I do understand the essence of what you're saying and I've had similar arguments myself over the years. When I switched projectors a while back I briefly lamented the loss of the Faroudja processor that was built into the older, lower-resolution PJ I had discarded. With the Faroudja it's DVD output was much superior to the new projector, even though the new projector was HD and the old one had only been ED, because the new PJ was relying on the DVD player for 2:3 pulldown, and it was a dirt-cheap player. I had to change over to much more expensive DVD player to compensate for the loss, and even so I've never felt that the image quality on regular DVD is quite where it used to be.

 

So you're preaching to a very experienced choir when it comes to realistic expectations and exaggerations. I'm no newb.

 

 

I'd really have to see it to believe it.

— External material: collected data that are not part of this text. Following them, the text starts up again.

(* ===== verification/LogScan.v ===== *)
(** Reading the log of dirty pages, and the log as the tools see it.

    Proofs about [LogDirty]: the three nested loops of [paging_log_dirty_op]
    are one loop over the leaves; what a scan copies out and clears; and the
    refinement of a log used by several processors at once, with rounds of
    [paging_mark_dirty] interleaved, to the set of pages marked since the last
    clean. *)

From S2P Require Import Prelude LogDirty.

Module LogScan.
Import LogDirty.

(** ** Loops *)

Section Loops.
Context {A : Type} (cond : A -> bool).

Lemma for_loop_stop n i f s : cond s = false -> for_loop n i cond f s = s.
Proof. intros E. destruct n; cbn; [done|by rewrite E]. Qed.

Lemma for_loop_app a b i f s :
  for_loop (a + b) i cond f s = for_loop b (i + Z.of_nat a) cond f (for_loop a i cond f s).
Proof.
  revert i s. induction a as [|a IH]; intros i s; cbn [Nat.add for_loop]; [by rewrite Z.add_0_r|].
  destruct (cond s) eqn:E; [|by rewrite for_loop_stop].
  rewrite IH. f_equal. lia.
Qed.

Lemma for_loop_shift n k i f s : for_loop n i cond (fun j => f (k + j)) s = for_loop n (k + i) cond f s.
Proof.
  revert i s. induction n as [|n IH]; intros i s; cbn [for_loop]; [done|].
  rewrite IH. by rewrite Z.add_assoc.
Qed.

(** A loop whose body is a loop over a block is a loop over all the blocks. *)
Lemma for_loop_nest n m i f s :
  for_loop n i cond (fun i => for_loop m (i * Z.of_nat m) cond f) s = for_loop (n * m) (i * Z.of_nat m) cond f s.
Proof.
  revert i s. induction n as [|n IH]; intros i s; cbn [for_loop Nat.mul]; [done|].
  rewrite for_loop_app, IH. destruct (cond s) eqn:E; [f_equal; lia|]. by rewrite !(for_loop_stop _ _ _ s E).
Qed.

Lemma for_loop_ext (P : A -> Prop) n i f g s :
  (forall j s, i <= j < i + Z.of_nat n -> P s -> f j s = g j s /\ P (g j s)) -> P s ->
  for_loop n i cond f s = for_loop n i cond g s /\ P (for_loop n i cond g s).
Proof.
  revert i s. induction n as [|n IH]; intros i s Hb Hs; cbn [for_loop]; [done|].
  destruct (cond s); [|done]. destruct (Hb i s ltac:(lia) Hs) as [-> Hg]. apply IH; [|done].
  intros j x Hj. apply Hb. lia.
Qed.
End Loops.

(** ** The loop over the leaves *)

(** The bit of a page in the bitmap copied out. *)
Definition out_bit (out : list Z) (q : Z) : bool := Z.testbit (default 0 (out !! Z.to_nat (q / 8))) (q mod 8).

Lemma le_bytes_bit n v q :
  0 <= q < 8 * Z.of_nat n -> out_bit (le_bytes n v) q = Z.testbit v q.
Proof.
  Transparent le_bytes.
  unfold out_bit. revert v q. induction n as [|n IH]; intros v q Hq; [lia|]. cbn [le_bytes].
  destruct (decide (q < 8)) as [Hlt|Hge].
  - rewrite (Z.div_small q 8), (Z.mod_small q 8) by lia.
    change (Z.testbit (v mod 2 ^ 8) q = Z.testbit v q). rewrite Z.mod_pow2_bits_low by lia. done.
  - specialize (IH (v / 256) (q - 8) ltac:(lia)).
    replace (q / 8) with (1 + (q - 8) / 8) by zlia. replace (q mod 8) with ((q - 8) mod 8) by zlia.
    rewrite Z2Nat.inj_add by zlia. change (Z.to_nat 1 + Z.to_nat ((q - 8) / 8))%nat with (S (Z.to_nat ((q - 8) / 8))).
    rewrite lookup_cons, IH.
    change 256 with (2 ^ 8). rewrite Z.div_pow2_bits by lia. f_equal. lia.
  Opaque le_bytes.
Qed.

Lemma out_bit_app out1 out2 n q :
  Z.of_nat (length out1) = n -> 0 <= q ->
  out_bit (out1 ++ out2) q = if q <? 8 * n then out_bit out1 q else out_bit out2 (q - 8 * n).
Proof.
  intros Hn Hq. unfold out_bit. destruct (Z.ltb_spec q (8 * n)).
  - rewrite lookup_app_l; [done|zlia].
  - rewrite lookup_app_r by zlia. replace (q mod 8) with ((q - 8 * n) mod 8) by zlia. do 3 f_equal. zlia.
Qed.

Section Scan.
Context (mfn_valid : Z -> bool) (HV : mfn_valid INVALID_MFN = false).
Context (sc_pages : Z) (peek clean : bool) (copy_ok : Z -> bool).
Abbreviation child := (child mfn_valid).
Abbreviation root := (root mfn_valid).
Abbreviation walk := (walk mfn_valid).
Abbreviation marked := (marked mfn_valid).
Abbreviation wf := (wf mfn_valid).
Abbreviation cond := (op_cond sc_pages).

(** The body of the innermost loop for the leaf number [c]. *)
Definition leaf_body (c : Z) (s : op_state) : op_state :=
  let h := mem (o_log s) in
  op_leaf mfn_valid sc_pages peek clean copy_ok
    (child h (child h (root (top (o_log s))) (c / 512 / 512)) (c / 512 mod 512)) (c mod 512) s.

As someone who works with digital video all day every day, I'm really averse to any comparisons that aren't side by side. I can't tell you how many times I've been fooled when asking for quality assessments of video. Often I've been shown the exact same thing, expecting a change, and remarked "That's way better!" only to be told "We didn't change anything." Even worse is when I'm given a set of video samples played side-by-side and choose the one with the lower bitrate.

 

I'm firmly convinced that any relative comparisons of either audio or video, when compared only to what you remember and not what's immediately visible/listenable/tangible, are fraught with error, and even side-by-side comparsions can be. And it doesn't just end with media. If you're firmly convinced that thing X is better than thing Y, a double blind test is really the only way to go. I like subjecting myself to them on a regular basis, and find my opinions of things constantly reformed by absence of confirmation bias.

 

I think if you were to be unable to see the difference between the NTSC Casablanca transfer and the high definition one, you'd have to find another job. :D

 

its not all about data transfer rates but about capacity

 

No, it's also about transfer rate. All that extra resolution does you no good if you have to throw away 3/4th of your data just to squeeze it through the pipe in the same amount of time as your 1/4-resolution previous-generation image.

Posted

i said its not ALL about data rates. anyway, the denser the information is stored the quicker it tends to come through anyway. especially for the type of media we are talking about.

Posted
High definition has a major bump in intensity/brightness/power/presence (whatever you want to call it).

 

I'll call it pixels, because that's what's actually different.